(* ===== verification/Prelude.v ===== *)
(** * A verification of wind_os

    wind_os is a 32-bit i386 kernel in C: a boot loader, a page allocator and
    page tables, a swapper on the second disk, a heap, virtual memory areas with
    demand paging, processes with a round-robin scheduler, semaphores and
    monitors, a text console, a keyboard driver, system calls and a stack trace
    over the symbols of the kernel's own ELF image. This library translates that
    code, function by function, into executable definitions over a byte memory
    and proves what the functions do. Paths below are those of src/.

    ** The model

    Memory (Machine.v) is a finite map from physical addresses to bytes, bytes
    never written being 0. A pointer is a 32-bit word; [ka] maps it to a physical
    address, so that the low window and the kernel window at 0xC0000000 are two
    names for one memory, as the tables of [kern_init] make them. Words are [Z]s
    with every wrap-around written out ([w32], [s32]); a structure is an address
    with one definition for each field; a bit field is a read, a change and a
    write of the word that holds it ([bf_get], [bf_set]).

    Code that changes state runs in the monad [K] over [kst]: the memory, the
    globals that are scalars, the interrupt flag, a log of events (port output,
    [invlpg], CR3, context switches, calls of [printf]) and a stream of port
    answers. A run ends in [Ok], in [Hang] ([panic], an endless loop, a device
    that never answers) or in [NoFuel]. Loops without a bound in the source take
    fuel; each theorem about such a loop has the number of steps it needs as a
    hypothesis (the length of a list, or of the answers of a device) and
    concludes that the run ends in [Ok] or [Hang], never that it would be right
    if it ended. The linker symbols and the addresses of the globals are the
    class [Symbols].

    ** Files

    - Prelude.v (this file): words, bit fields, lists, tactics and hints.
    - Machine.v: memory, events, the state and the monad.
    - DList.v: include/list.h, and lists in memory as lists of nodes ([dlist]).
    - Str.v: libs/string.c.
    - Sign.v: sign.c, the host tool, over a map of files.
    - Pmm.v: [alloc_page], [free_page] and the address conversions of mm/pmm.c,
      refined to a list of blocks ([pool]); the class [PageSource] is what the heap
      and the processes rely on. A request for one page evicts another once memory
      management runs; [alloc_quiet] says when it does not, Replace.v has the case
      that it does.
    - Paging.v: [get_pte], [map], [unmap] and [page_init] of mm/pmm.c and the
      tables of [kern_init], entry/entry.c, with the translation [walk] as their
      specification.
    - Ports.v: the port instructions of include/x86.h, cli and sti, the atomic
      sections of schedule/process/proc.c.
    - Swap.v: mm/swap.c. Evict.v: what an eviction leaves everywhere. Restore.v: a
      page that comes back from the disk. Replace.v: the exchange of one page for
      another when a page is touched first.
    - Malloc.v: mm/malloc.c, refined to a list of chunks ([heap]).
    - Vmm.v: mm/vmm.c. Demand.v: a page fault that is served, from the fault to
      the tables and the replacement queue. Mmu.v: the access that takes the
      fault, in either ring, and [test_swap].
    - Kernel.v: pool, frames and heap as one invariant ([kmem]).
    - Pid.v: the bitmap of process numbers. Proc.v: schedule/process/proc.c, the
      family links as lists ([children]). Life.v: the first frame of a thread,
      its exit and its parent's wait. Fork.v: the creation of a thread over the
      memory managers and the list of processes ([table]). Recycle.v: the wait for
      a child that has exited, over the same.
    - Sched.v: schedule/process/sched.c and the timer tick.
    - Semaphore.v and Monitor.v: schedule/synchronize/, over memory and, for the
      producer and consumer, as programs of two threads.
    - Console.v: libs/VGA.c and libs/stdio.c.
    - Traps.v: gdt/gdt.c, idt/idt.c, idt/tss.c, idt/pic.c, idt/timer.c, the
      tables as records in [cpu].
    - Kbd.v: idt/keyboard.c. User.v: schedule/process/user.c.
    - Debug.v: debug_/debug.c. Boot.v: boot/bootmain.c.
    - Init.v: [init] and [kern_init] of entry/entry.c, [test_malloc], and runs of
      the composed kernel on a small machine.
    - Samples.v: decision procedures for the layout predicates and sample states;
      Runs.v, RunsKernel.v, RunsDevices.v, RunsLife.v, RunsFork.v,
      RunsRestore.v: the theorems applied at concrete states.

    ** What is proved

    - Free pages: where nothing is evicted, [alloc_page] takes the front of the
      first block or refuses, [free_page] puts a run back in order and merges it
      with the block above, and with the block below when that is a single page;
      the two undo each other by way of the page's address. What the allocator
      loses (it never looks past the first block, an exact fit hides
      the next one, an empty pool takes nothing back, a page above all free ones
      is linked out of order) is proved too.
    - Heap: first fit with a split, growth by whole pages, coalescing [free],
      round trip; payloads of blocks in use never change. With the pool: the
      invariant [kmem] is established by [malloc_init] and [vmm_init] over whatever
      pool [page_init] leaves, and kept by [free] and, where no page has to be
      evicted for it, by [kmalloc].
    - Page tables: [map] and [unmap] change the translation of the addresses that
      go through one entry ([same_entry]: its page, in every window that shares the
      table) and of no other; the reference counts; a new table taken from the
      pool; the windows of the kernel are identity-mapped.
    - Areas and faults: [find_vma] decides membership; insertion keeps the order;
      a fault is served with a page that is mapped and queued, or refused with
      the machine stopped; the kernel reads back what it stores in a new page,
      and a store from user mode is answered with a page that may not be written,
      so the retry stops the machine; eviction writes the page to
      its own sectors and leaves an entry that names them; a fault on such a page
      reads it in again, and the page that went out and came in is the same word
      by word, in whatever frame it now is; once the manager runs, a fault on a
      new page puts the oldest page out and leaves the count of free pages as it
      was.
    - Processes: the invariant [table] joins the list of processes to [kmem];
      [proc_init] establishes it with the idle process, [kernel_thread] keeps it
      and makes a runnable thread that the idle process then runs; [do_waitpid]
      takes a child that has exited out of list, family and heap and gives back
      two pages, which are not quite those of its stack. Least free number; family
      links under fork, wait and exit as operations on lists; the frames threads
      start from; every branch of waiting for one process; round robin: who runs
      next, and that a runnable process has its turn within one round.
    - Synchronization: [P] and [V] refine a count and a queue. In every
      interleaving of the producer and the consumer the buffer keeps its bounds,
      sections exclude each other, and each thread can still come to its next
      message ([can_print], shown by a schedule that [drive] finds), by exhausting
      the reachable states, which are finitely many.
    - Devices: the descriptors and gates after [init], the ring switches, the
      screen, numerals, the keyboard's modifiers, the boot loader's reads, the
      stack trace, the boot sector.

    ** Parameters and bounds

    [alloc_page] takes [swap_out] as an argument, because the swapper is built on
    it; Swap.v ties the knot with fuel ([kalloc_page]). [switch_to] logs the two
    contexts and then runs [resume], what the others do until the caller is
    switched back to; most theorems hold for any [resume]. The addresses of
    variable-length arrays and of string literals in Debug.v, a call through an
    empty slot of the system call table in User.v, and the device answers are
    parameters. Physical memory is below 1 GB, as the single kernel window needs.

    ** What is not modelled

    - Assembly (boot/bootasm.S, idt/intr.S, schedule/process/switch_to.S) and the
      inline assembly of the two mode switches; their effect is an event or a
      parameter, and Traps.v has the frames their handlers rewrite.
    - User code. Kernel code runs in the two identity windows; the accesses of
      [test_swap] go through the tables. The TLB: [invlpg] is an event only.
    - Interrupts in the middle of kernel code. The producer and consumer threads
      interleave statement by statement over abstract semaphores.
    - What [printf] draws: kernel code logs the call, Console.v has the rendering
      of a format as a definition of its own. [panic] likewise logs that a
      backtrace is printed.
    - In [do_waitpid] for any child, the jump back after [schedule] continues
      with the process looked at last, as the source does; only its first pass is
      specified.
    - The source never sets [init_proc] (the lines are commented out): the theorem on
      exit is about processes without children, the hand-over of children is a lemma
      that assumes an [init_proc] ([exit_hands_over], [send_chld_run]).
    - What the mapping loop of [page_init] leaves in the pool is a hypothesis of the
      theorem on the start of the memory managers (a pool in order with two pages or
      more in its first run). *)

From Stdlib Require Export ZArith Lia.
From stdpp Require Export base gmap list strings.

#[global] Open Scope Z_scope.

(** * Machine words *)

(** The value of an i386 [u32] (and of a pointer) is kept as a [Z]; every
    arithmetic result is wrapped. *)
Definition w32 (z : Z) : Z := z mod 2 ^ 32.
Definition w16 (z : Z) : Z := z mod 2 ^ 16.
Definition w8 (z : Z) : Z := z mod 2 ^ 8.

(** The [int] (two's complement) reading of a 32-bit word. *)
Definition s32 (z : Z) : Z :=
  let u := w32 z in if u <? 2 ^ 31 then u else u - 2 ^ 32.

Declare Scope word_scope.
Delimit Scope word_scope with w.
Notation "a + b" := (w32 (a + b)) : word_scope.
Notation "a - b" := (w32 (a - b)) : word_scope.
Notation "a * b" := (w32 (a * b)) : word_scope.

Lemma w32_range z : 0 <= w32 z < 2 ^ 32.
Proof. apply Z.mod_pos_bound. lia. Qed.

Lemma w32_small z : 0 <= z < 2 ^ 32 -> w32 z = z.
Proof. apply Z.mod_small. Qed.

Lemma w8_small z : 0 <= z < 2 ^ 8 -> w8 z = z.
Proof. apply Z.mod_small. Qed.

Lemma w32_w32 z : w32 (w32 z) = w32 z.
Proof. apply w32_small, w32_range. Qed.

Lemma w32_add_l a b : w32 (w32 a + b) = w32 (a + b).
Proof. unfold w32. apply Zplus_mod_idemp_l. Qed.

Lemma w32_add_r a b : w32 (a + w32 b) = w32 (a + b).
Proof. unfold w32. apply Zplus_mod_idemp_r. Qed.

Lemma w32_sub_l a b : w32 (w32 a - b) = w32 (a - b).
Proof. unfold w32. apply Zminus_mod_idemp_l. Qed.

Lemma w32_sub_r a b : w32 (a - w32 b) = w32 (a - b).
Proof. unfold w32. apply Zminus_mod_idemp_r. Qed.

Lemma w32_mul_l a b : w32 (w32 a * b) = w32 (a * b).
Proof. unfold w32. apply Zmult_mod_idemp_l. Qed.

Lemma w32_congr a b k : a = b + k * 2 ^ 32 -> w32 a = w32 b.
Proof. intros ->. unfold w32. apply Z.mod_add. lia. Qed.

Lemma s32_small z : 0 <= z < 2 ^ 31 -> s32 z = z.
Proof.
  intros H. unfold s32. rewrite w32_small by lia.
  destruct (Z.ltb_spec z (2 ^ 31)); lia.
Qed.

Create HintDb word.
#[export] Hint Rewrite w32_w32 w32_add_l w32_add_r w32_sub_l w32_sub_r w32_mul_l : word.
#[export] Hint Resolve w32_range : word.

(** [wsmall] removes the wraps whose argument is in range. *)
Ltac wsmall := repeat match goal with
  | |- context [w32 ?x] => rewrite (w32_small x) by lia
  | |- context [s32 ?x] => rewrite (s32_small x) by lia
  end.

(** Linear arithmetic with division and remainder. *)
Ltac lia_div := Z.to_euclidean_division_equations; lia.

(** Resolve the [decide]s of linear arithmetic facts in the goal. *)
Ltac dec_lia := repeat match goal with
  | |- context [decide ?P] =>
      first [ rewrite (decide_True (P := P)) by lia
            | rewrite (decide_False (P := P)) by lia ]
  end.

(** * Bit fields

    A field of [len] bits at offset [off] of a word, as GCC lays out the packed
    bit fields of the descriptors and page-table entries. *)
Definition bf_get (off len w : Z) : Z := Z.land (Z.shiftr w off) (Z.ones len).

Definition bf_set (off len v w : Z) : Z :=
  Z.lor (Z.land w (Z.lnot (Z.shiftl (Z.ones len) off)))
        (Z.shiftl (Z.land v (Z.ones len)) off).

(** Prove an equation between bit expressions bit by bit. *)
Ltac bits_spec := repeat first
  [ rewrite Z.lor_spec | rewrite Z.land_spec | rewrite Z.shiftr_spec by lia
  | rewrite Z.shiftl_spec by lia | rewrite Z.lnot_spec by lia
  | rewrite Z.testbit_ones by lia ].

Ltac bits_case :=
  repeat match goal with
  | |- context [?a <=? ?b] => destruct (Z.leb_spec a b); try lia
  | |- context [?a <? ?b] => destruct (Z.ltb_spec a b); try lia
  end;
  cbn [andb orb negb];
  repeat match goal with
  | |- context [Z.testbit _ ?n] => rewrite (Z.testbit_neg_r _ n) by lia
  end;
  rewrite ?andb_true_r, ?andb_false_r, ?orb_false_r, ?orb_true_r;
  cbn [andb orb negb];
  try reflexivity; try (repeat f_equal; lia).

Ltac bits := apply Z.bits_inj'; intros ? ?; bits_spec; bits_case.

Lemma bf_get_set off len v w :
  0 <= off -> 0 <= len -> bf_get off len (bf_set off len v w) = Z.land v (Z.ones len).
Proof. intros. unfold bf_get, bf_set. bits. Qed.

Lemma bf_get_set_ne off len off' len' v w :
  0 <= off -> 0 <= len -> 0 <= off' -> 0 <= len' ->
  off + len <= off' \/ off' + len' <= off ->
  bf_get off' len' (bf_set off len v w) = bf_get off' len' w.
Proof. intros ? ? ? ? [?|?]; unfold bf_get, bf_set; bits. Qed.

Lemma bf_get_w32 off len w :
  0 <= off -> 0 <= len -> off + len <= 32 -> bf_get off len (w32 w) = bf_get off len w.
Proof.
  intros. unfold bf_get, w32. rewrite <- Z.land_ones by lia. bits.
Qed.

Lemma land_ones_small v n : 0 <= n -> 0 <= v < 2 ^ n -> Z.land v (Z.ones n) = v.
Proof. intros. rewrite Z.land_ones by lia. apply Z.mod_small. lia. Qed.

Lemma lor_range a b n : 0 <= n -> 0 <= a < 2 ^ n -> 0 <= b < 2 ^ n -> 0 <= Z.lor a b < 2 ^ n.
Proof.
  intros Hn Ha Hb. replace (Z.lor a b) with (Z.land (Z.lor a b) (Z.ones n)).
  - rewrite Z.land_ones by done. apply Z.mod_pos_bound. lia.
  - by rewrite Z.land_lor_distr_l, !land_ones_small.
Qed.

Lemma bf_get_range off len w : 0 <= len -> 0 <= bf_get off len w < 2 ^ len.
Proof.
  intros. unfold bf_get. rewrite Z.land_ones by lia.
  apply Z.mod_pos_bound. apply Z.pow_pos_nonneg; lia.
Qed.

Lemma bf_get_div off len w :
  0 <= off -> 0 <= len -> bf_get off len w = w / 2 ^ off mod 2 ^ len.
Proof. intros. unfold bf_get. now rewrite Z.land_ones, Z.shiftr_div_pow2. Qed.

------------------------------------

The task
Among the records above, extract exactly the lines from the line with "[test_swap] go through" to the line with "- The source", both lines included, and leave out the rest.

Answer for this exercise
      [test_swap] go through the tables. The TLB: [invlpg] is an event only.
    - Interrupts in the middle of kernel code. The producer and consumer threads
      interleave statement by statement over abstract semaphores.
    - What [printf] draws: kernel code logs the call, Console.v has the rendering
      of a format as a definition of its own. [panic] likewise logs that a
      backtrace is printed.
    - In [do_waitpid] for any child, the jump back after [schedule] continues
      with the process looked at last, as the source does; only its first pass is
      specified.
    - The source never sets [init_proc] (the lines are commented out): the theorem on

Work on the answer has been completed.